The emergence of single-cell technologies has enabled the coupled sequencing of full-length TCRs with transcriptome-wide RNA sequencing in individual cells (Pai and Satpathy, 2021). This is achieved by either computationally reconstructing TCR chain transcript sequences from single-cell RNA sequencing reads (Eltahla et al., 2016; Stubbington et al., 2016; Bolotin et al., 2017) or by specifically amplifying the TCR locus, also known as single-cell TCR-seq (e.g., using Chromium 5′ V(D)J sequencing). Coupled with scTCR-seq, scRNA-seq enables the connection between T-cell states, clonotypes, and potential antigen specificity (Han et al., 2014).

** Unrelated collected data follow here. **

(** ** Adding *)

Lemma dictAdd_spec resize d es key val :
  DictInv stored d es -> zlen es < 2 ^ 59 -> pauseAutoResize d <= 0 \/ is_Some (table (ht0 d)) ->
  exists d' added, dictAdd resize d key val = Some (d', added) /\ same_flags d d' /\
    if added : bool
    then (forall e, e ∈ es -> keq (stored := stored) key e.1 = false) /\
         DictInv stored d' ((stored_key key, if no_value then None else Some (stored_val val)) :: es)
    else (exists e, e ∈ es /\ keq (stored := stored) key e.1 = true) /\ DictInv stored d' es.
Proof.
  intros Hinv Hlen Hauto. unfold dictAdd.
  destruct (add_raw_spec resize d es key Hinv Hlen Hauto) as (d1 & r & -> & Hf & Hr). cbn [mbind option_bind].
  destruct r as [[[i x] n]|r].
  - destruct Hr as (Hinv1 & Hno & -> & c & Hg & Hhe & Hne & Hv).
    destruct no_value eqn:Env; [by exists d1, true|].
    destruct (new_value_spec d1 es _ i x c val Hinv1 Hg Hhe Hne (Hv eq_refl)) as (d2 & -> & Hf2 & Hinv2).
    cbn [mbind option_bind]. exists d2, true. split; [done|].
    split; [by apply (same_flags_trans d d1 d2)|]. done.
  - destruct Hr as (Hinv1 & de & e & _ & _ & He & Hk). exists d1, false. split_and!; try done. by exists e.
Qed.

(** In a dictionary with values every entry has one. *)
Lemma entry_kind d es i x n de :
  no_value = false -> DictOk d es -> get_entry d (i, x, n) = Some de -> entryHasValue de = true.
Proof.
  intros Env Hok Hge. unfold get_entry in Hge. destruct (get_bucket d i x) as [c|] eqn:Hg; [|done]. simpl in Hge.
  destruct (bucket_table d es i x c Hok Hg) as (_ & tb & Ht & Hc & _).
  assert (chain_ok c) as Hcok by (by eapply Forall_lookup_1; [apply Ht|]).
  destruct (is_nil (chain_drop c n)) eqn:En; [done|]. injection Hge as <-.
  clear -Hcok En Env. revert c Hcok En. induction n as [|n IH]; intros c Hcok En; simpl in *.
  - destruct c; simpl in *; try done; [congruence|destruct Hcok; congruence].
  - apply IH; [|done]. destruct c; simpl in *; try done; apply Hcok.
Qed.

We have recently proposed computational pipelines for the analysis of single-cell T-cell repertoires (Borcherding and Bormann, 2020) and for reference-based analysis of single-cell transcriptomics data (Andreatta et al., 2021a), based on the tools scRepertoire and ProjecTILs, respectively. In this protocol, we describe how to combine these computational tools to analyze paired scRNA-seq and scTCR-seq data to track individual clonotypes projected in a reference map, assess their clonal expansion, proliferation rates, their bias towards specific differentiation states, and the clonal overlap between T-cell states. We will focus the examples on human CD8+ T cells from tumor biopsies, but the protocol is applicable to any single-cell transcriptomics data with TCR sequence information in humans and mice. We invite the reader to follow this protocol while interactively running the associated R Notebook (see Software and datasets section).
Equipment
Personal computer (minimum 16 GB of RAM) or high-performance computing cluster. All software runs on Linux, Windows, or MacOS machines.
Software and datasets
This protocol requires basic R programming skills: installing packages, running an R notebook, and adapting the code to the needs of the user.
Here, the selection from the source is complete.